Ticks are a growing problem, causing a variety of serious fever diseases, including Lyme disease, which, in the U.S. started in the northeast and has moved into other pockets of the country. Lyme disease now affects 7.9 people per 100,000 in the U.S. and has also spread to parts of Asia and Europe. It can be successfully treated if diagnosed early. Untreated, the infection can spread to joints, the heart and the central nervous system. Ticks also cause another disease, Crimean-Congo hemorrhagic fever that kills 30 percent of people infected, most of them in Africa, the Balkans and Asia.

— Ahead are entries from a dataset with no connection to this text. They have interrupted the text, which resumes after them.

(* ===== verification/RateLimiter.v ===== *)
(** * Rate limiter

    [src/src/agent_runtime/infrastructure/redis/rate_limiter.py]: the fixed-window limiter.
    Redis is a parameter: the class [Redis] gives the commands of the script and what Redis
    documents about them, and the script is their composition.  A window is counted from the
    first request after the previous one ended. *)

From S2P Require Import Prelude Float64 PyValue States Models Canonical.
Local Open Scope Z_scope.

(** A key that exists has a value and possibly a deadline; a key whose deadline has passed no
    longer exists.  Times are seconds. *)
Class Redis := {
  store : Type;
  empty_store : store;
  entry : store → Z → string → option (Z * option Z);
  incr : Z → string → store → Z * store;
  ttl : Z → string → store → Z;
  expire : Z → string → Z → store → store;
  entry_empty : ∀ now k, entry empty_store now k = None;
  entry_later : ∀ s now now' k n dl, now ≤ now' → entry s now k = Some (n, dl) →
    entry s now' k = match dl with Some t => if now' <? t then Some (n, dl) else None
                              | None => Some (n, dl) end;
  entry_absent : ∀ s now now' k, now ≤ now' → entry s now k = None → entry s now' k = None;
  incr_spec : ∀ s now k, let '(n, s') := incr now k s in
    match entry s now k with
    | Some (m, dl) => n = m + 1 ∧ entry s' now k = Some (n, dl)
    | None => n = 1 ∧ entry s' now k = Some (1, None)
    end;
  incr_other : ∀ s now k k', k ≠ k' → entry (incr now k s).2 now k' = entry s now k';
  ttl_spec : ∀ s now k,
    match entry s now k with
    | Some (_, Some t) => 0 ≤ ttl now k s
    | Some (_, None) => ttl now k s = -1
    | None => ttl now k s = -2
    end;
  expire_spec : ∀ s now k w n dl, 0 < w → entry s now k = Some (n, dl) →
    entry (expire now k w s) now k = Some (n, Some (now + w));
  expire_other : ∀ s now k w k', k ≠ k' → entry (expire now k w s) now k' = entry s now k';
}.

Record RateLimitDecision := { allowed : bool; retry_after_seconds : Z }.

Section RateLimiter.
Context `{Redis} `{Host} (limit window_seconds : Z).

(** [_SCRIPT]: [INCR], [TTL], and [EXPIRE] for a key without an expiry. *)
Definition _SCRIPT (now : Z) (key : string) (s : store) : (Z * Z) * store :=
  let '(current, s1) := incr now key s in
  let t := ttl now key s1 in
  if t <? 0 then ((current, window_seconds), expire now key window_seconds s1)
  else ((current, t), s1).

Definition rate_key (client_id : string) : string := 
  "arr:rate-limit:" +:+ sha256_hex (Text.of_list (utf8 (Text.to_list client_id))).

Definition check (now : Z) (client_id : string) (s : store) : RateLimitDecision * store :=
  let '((current, t), s') := _SCRIPT now (rate_key client_id) s in
  ({| allowed := current <=? limit;
      retry_after_seconds := Z.max 1 (if 0 <? t then t else window_seconds) |}, s').

(** A history of checks, each with its time. *)
Fixpoint check_all (l : list (Z * string)) (s : store) : list (Z * string * bool) :=
  match l with
  | [] => []
  | (now, c) :: l => let '(d, s') := check now c s in (now, c, allowed d) :: check_all l s'
  end.

(** The requests of [c] let through between [lo] and [hi]. *)
Definition granted (c : string) (lo hi : Z) (h : list (Z * string * bool)) : Z :=
  len (filter (λ x, x.1.2 = c ∧ x.2 = true ∧ lo ≤ x.1.1 < hi) h).

Definition chronological (now : Z) (l : list (Z * string)) : Prop :=
  StronglySorted Z.le (now :: l.*1).

(** ** Lemmas *)

(** The effect of a check on its own key and on another one. *)
Lemma check_spec now c s :
  0 < window_seconds →
  let '(d, s') := check now c s in
  match entry s now (rate_key c) with
  | Some (m, Some t) => allowed d = (m + 1 <=? limit) ∧ entry s' now (rate_key c) = Some (m + 1, Some t)
  | Some (m, None) => allowed d = (m + 1 <=? limit)
                      ∧ entry s' now (rate_key c) = Some (m + 1, Some (now + window_seconds))
  | None => allowed d = (1 <=? limit) ∧ entry s' now (rate_key c) = Some (1, Some (now + window_seconds))
  end.
Proof.
  intros Hw. unfold check, _SCRIPT. pose proof (incr_spec s now (rate_key c)) as Hi.
  destruct (incr now (rate_key c) s) as [n s1]. pose proof (ttl_spec s1 now (rate_key c)) as Ht.
  destruct (entry s now (rate_key c)) as [[m [t|]]|]; destruct Hi as [-> Hi]; rewrite Hi in Ht.
  - rewrite (proj2 (Z.ltb_ge _ _)) by lia. done.
  - rewrite Ht. cbn. split; [done|]. by eapply expire_spec.
  - rewrite Ht. cbn. split; [done|]. by eapply expire_spec.
Qed.

Lemma check_other now c k s :
  rate_key c ≠ k → entry (check now c s).2 now k = entry s now k.
Proof.
  intros Hne. unfold check, _SCRIPT. pose proof (incr_other s now _ _ Hne) as Hi.
  destruct (incr now (rate_key c) s) as [n s1]. cbn in Hi. destruct (ttl now (rate_key c) s1 <? 0); cbn; [|done].
  by rewrite expire_other.
Qed.

(** What the entry of a key still lets through until [hi], at most one window away. *)
Definition remaining (hi : Z) (e : option (Z * option Z)) : Z :=
  match e with
  | Some (n, Some dl) => Z.max 0 (limit - n) + if hi <=? dl then 0 else limit
  | Some (n, None) => Z.max 0 (limit - n)
  | None => limit
  end.

Lemma chronological_cons now tm c l :
  chronological now ((tm, c) :: l) → now ≤ tm ∧ chronological tm l.
Proof. intros [Hs Hf]%StronglySorted_inv. inversion Hf; subst. done. Qed.

Lemma granted_cons c lo hi now c' b h :
  granted c lo hi ((now, c', b) :: h)
  = (if bool_decide (c' = c ∧ b = true ∧ lo ≤ now < hi) then 1 else 0) + granted c lo hi h.
Proof.
  unfold granted, len. rewrite filter_cons. cbn.
  case_decide; [rewrite bool_decide_true by done|rewrite bool_decide_false by done]; cbn; lia.
Qed.

Lemma granted_late c lo hi now l : ∀ s,
  chronological now l → hi ≤ now → granted c lo hi (check_all l s) = 0.
Proof.
  revert now. induction l as [|[tm c'] l IH]; intros now s Hl Hhi; [done|].
  apply chronological_cons in Hl as [Htm Hl]. cbn [check_all]. destruct (check tm c' s) as [d s'].
  rewrite granted_cons, (IH tm) by (done || lia). rewrite bool_decide_false by lia. done.
Qed.

(** Time only takes entries away. *)
Lemma remaining_later hi s now now' k :
  0 ≤ limit → now ≤ now' → now' < hi → remaining hi (entry s now' k) ≤ remaining hi (entry s now k).
Proof.
  intros Hlim Hle Hhi. destruct (entry s now k) as [[n dl]|] eqn:E.
  - rewrite (entry_later s now now' k n dl) by done. destruct dl as [t|]; [|done]. cbn.
    destruct (Z.ltb_spec now' t); [done|]. cbn. rewrite (proj2 (Z.leb_gt hi t)) by lia. lia.
  - by rewrite (entry_absent s now now').
Qed.

(** One check uses up what it lets through. *)
Lemma remaining_check hi now c c' s :
  0 ≤ limit → 0 < window_seconds → hi ≤ now + window_seconds →
  let '(d, s') := check now c' s in
  (if bool_decide (c' = c ∧ allowed d = true) then 1 else 0) + remaining hi (entry s' now (rate_key c))
  ≤ remaining hi (entry s now (rate_key c)).
Proof.
  intros Hlim Hw Hhi. pose proof (check_spec now c' s Hw) as Hc.
  pose proof (check_other now c' (rate_key c) s) as Ho. destruct (check now c' s) as [d s'].
  destruct (decide (rate_key c' = rate_key c)) as [Hk|Hk].
  - rewrite Hk in Hc. case_bool_decide as Hb;
      destruct (entry s now (rate_key c)) as [[m [t|]]|]; destruct Hc as [Ha ->]; cbn;
      rewrite ?(proj2 (Z.leb_le hi (now + window_seconds))) by done; try lia;
      destruct Hb as [_ Hb]; rewrite Ha in Hb; apply Z.leb_le in Hb; lia.
  - cbn in Ho. rewrite Ho by done. rewrite bool_decide_false by (intros [-> _]; done). lia.
Qed.

Lemma granted_remaining c lo l : ∀ now s,
  0 ≤ limit → 0 < window_seconds → lo ≤ now → chronological now l →
  granted c lo (lo + window_seconds) (check_all l s)
  ≤ remaining (lo + window_seconds) (entry s now (rate_key c)).
Proof.
  induction l as [|[tm c'] l IH]; intros now s Hlim Hw Hlo Hl.
  { unfold granted, len. cbn. destruct (entry s now (rate_key c)) as [[n [t|]]|]; cbn; [|lia..].
    destruct (_ <=? _); lia. }
  apply chronological_cons in Hl as [Htm Hl]. cbn [check_all].
  destruct (Z.lt_ge_cases tm (lo + window_seconds)) as [Hin|Hout].
  - pose proof (remaining_later (lo + window_seconds) s now tm (rate_key c) Hlim Htm Hin) as H1.
    pose proof (remaining_check (lo + window_seconds) tm c c' s Hlim Hw ltac:(lia)) as H2.
    destruct (check tm c' s) as [d s']. rewrite granted_cons.
    specialize (IH tm s' Hlim Hw ltac:(lia) Hl). repeat case_bool_decide; try lia; naive_solver lia.
  - destruct (check tm c' s) as [d s']. rewrite granted_cons, (granted_late _ _ _ tm) by done.
    rewrite bool_decide_false by lia.
    destruct (entry s now (rate_key c)) as [[n [t|]]|]; cbn; [destruct (_ <=? _)|..]; lia.
Qed.

(** Counters never become negative. *)
Definition counter_ok (e : option (Z * option Z)) : Prop :=
  match e with Some (n, _) => 0 ≤ n | None => True end.

Lemma counter_ok_later s now now' k : now ≤ now' → counter_ok (entry s now k) → counter_ok (entry s now' k).
Proof.
  intros Hle Hc. destruct (entry s now k) as [[n dl]|] eqn:E.
  - rewrite (entry_later s now now' k n dl) by done. destruct dl; [case_match|]; done.
  - by rewrite (entry_absent s now now').
Qed.

Lemma counter_ok_check now c k s :
  0 < window_seconds → counter_ok (entry s now k) → counter_ok (entry (check now c s).2 now k).
Proof.
  intros Hw Hc. destruct (decide (rate_key c = k)) as [<-|Hne]; [|by rewrite check_other].
  pose proof (check_spec now c s Hw) as Hs. destruct (check now c s) as [d s'].
  destruct (entry s now (rate_key c)) as [[m [t|]]|]; destruct Hs as [_ Hs]; cbn in *; rewrite Hs; cbn; lia.
Qed.

Lemma granted_from c lo l : ∀ now s,
  0 ≤ limit → 0 < window_seconds → counter_ok (entry s now (rate_key c)) → chronological now l →
  granted c lo (lo + window_seconds) (check_all l s) ≤ 2 * limit.
Proof.
  induction l as [|[tm c'] l IH]; intros now s Hlim Hw Hok Hl; [unfold granted, len; cbn; lia|].
  pose proof Hl as [Htm Hl']%chronological_cons.
  apply (counter_ok_later s now tm) in Hok; [|done].
  destruct (Z.lt_ge_cases tm lo) as [Hb|Hb].
  - cbn [check_all]. pose proof (counter_ok_check tm c' (rate_key c) s Hw Hok) as Hok'.
    destruct (check tm c' s) as [d s']. rewrite granted_cons, bool_decide_false by lia.
    cbn in Hok'. specialize (IH tm s' Hlim Hw Hok' Hl'). lia.
  - etrans; [apply (granted_remaining c lo _ tm)|]; [done..| |].
    + constructor; [by apply StronglySorted_inv in Hl as [Hl _]|]. cbn.
      constructor; [lia|]. by apply StronglySorted_inv in Hl' as [_ ?].
    + unfold counter_ok in Hok. destruct (entry s tm (rate_key c)) as [[n [t|]]|]; cbn; [destruct (_ <=? _)|..]; lia.
Qed.

(** (C30) The fixed-window limiter bounds the request rate: in any history of checks from an
    empty store, however the clients interleave, at most twice the limit of one client's
    requests pass in any span of one window, a refused request is told to wait at least a
    second, and a counter found without an expiry gets one, so that no client is locked out
    for ever. *)
Theorem rate_limit_bounds_requests c lo l :
  0 ≤ limit → 0 < window_seconds → chronological 0 l →
  granted c lo (lo + window_seconds) (check_all l empty_store) ≤ 2 * limit
  ∧ ∀ now s, 1 ≤ retry_after_seconds (check now c s).1
             ∧ ∃ n dl, entry (check now c s).2 now (rate_key c) = Some (n, Some dl).
Proof.
  intros Hlim Hw Hl. split.
  - apply (granted_from c lo l 0); [done|done| |done]. by rewrite entry_empty.
  - intros now s. split.
    + unfold check. destruct (_SCRIPT now (rate_key c) s) as [[cur t] s']. cbn. lia.
    + pose proof (check_spec now c s Hw) as Hs. destruct (check now c s) as [d s'].
      destruct (entry s now (rate_key c)) as [[m [t|]]|]; destruct Hs as [_ Hs]; eauto.
Qed.
End RateLimiter.

(** ** A Redis in memory *)

Definition mem_entry (s : gmap string (Z * option Z)) (now : Z) (k : string) : option (Z * option Z) :=
  match s !! k with
  | Some (n, Some t) => if now <? t then Some (n, Some t) else None
  | e => e
  end.
Definition mem_incr (now : Z) (k : string) (s : gmap string (Z * option Z)) : Z * gmap string (Z * option Z) :=
  match mem_entry s now k with
  | Some (m, dl) => (m + 1, <[k := (m + 1, dl)]> s)
  | None => (1, <[k := (1, None)]> s)
  end.
Definition mem_ttl (now : Z) (k : string) (s : gmap string (Z * option Z)) : Z :=
  match mem_entry s now k with Some (_, Some t) => t - now | Some (_, None) => -1 | None => -2 end.
Definition mem_expire (now : Z) (k : string) (w : Z) (s : gmap string (Z * option Z))
    : gmap string (Z * option Z) :=
  match mem_entry s now k with Some (n, _) => <[k := (n, Some (now + w))]> s | None => s end.

Lemma mem_entry_live s now k n t : mem_entry s now k = Some (n, Some t) → now < t.
Proof.
  unfold mem_entry. destruct (s !! k) as [[m [u|]]|]; try done. destruct (Z.ltb_spec now u); naive_solver.
Qed.

Lemma mem_entry_insert s now k n dl :
  match dl with Some t => now < t | None => True end → mem_entry (<[k := (n, dl)]> s) now k = Some (n, dl).
Proof.
  intros Hdl. unfold mem_entry. rewrite lookup_insert_eq. destruct dl; [|done].
  by rewrite (proj2 (Z.ltb_lt _ _) Hdl).
Qed.

Lemma mem_entry_insert_ne s now k k' e : k ≠ k' → mem_entry (<[k := e]> s) now k' = mem_entry s now k'.
Proof. intros Hne. unfold mem_entry. by rewrite lookup_insert_ne. Qed.

#[export] Program Instance mem_redis : Redis := {|
  store := gmap string (Z * option Z); empty_store := ∅; entry := mem_entry; incr := mem_incr;
  ttl := mem_ttl; expire := mem_expire;
|}.
Next Obligation. done. Qed.
Next Obligation.
  intros s now now' k n dl Hle. unfold mem_entry. destruct (s !! k) as [[m [u|]]|]; try naive_solver.
  destruct (Z.ltb_spec now u); naive_solver.
Qed.
Next Obligation.
  intros s now now' k Hle. unfold mem_entry. destruct (s !! k) as [[m [u|]]|]; try done.
  destruct (Z.ltb_spec now u); [done|]. by rewrite (proj2 (Z.ltb_ge _ _)) by lia.
Qed.
Next Obligation.
  intros s now k. unfold mem_incr. destruct (mem_entry s now k) as [[m dl]|] eqn:E; split; try done;
    apply mem_entry_insert; [|done]. destruct dl; [|done]. by eapply mem_entry_live.
Qed.
Next Obligation.
  intros s now k k' Hne. unfold mem_incr. destruct (mem_entry s now k) as [[m dl]|]; by apply mem_entry_insert_ne.
Qed.
Next Obligation.
  intros s now k. unfold mem_ttl. destruct (mem_entry s now k) as [[m [t|]]|] eqn:E; try done.
  apply mem_entry_live in E. lia.
Qed.
Next Obligation.
  intros s now k w n dl Hw E. unfold mem_expire. rewrite E. apply mem_entry_insert. lia.
Qed.
Next Obligation.
  intros s now k w k' Hne. unfold mem_expire. destruct (mem_entry s now k) as [[m dl]|]; [|done].
  by apply mem_entry_insert_ne.
Qed.

(** Two requests a minute: the third of a burst is refused, and at the turn of the window
    two more pass. *)
Lemma rate_limit_bounds_requests_witness :
  let burst := [(0, "a"); (1, "b"); (59, "a"); (59, "a"); (60, "a"); (61, "a"); (62, "a")] in
  (@check_all mem_redis demo_host 2 60 burst empty_store).*2 = [true; true; true; false; true; true; false]
  ∧ granted "a" 30 90 (@check_all mem_redis demo_host 2 60 burst empty_store) ≤ 4.
Proof.
  intros burst. split; [by vm_compute|].
  apply (@rate_limit_bounds_requests mem_redis demo_host 2 60 "a" 30 burst); [lia|lia|].
  unfold chronological, burst. cbn. repeat constructor; lia.
Defined.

One particularly gross bug has a romantic nickname: the kissing bug. It's proper name is the triatomine bug. "They're the nightmare insect," says Brown. "They crawl across ceilings at night, drop onto a person, follow the CO2 [carbon dioxide] trail to the mouth and feed on the mouth," says Brown. If it's not bad enough to have a one-inch blood-sucking parasite on your mouth, the kissing bug adds insult to injury. "It turns around and poops on the feeding site." The person wakes up, scratches the bite, and gets infected from the bug's excrement. The bugs, which pick up infections from animals, are a particular problem in poor, rural areas, mostly in Latin America, where people might keep animals in their houses. In most people, symptoms are mild, including headache, muscle pain and fever. But up to 30 percent of patients suffer cardiac problems which, years after infection, can lead to sudden death from the destruction of the heart muscle.
Tsetse flies infect humans and cattle, carry sleeping sickness and shuttle the disease back and forth between the species, particularly in rural areas in Sub-Saharan Africa. Not only do they cause human disease, but the economic impact from disease in cattle can be devastating, Brown says.
Fleas ride on the backs of rats, prairie dogs and other rodents that carry plague and transfer the disease when they suck the blood of humans. In addition to threatening poor populations living in close proximity to rats, they're a problem for Siberian rabbit hunters, says Brown.
Black flies carry river blindness, a disease that causes itching, rashes and eye disease that can lead to permanent blindness. According to WHO, some 40 million people, mostly in sub-Saharan Africa, have been treated for the infection. The Carter Center, founded by former President Jimmy Carter and Rosalynn Carter, is working with governments in a number of African and Latin American countries to eliminate the disease. The center and other international groups are supportingt efforts to spray the black flies and provide anti-parasitic treatment to infected people.
Not all of the top eight vectors are bugs. Some aquatic freshwater snails carry parasitic worms that can spread a disease called schistosomiasis. Approximately 200 million people a year contract the illness through exposure to freshwater contaminated by the worms. If the victim is not treated, the infection can lead to anemia in children and, over time, can damage the liver, intestine, lungs and bladder.
To put all this in perspective, just one species of mosquito, Anopheles, is responsible for infecting or killing more people than the entire population of the United States.
And mosquitoes as a group are really, really scary. "Mosquitoes are responsible for killing 2,000 people a day," says Brown. "More people die in an hour than all the shark attacks in a whole year. What other animal inflicts that kind of damage?"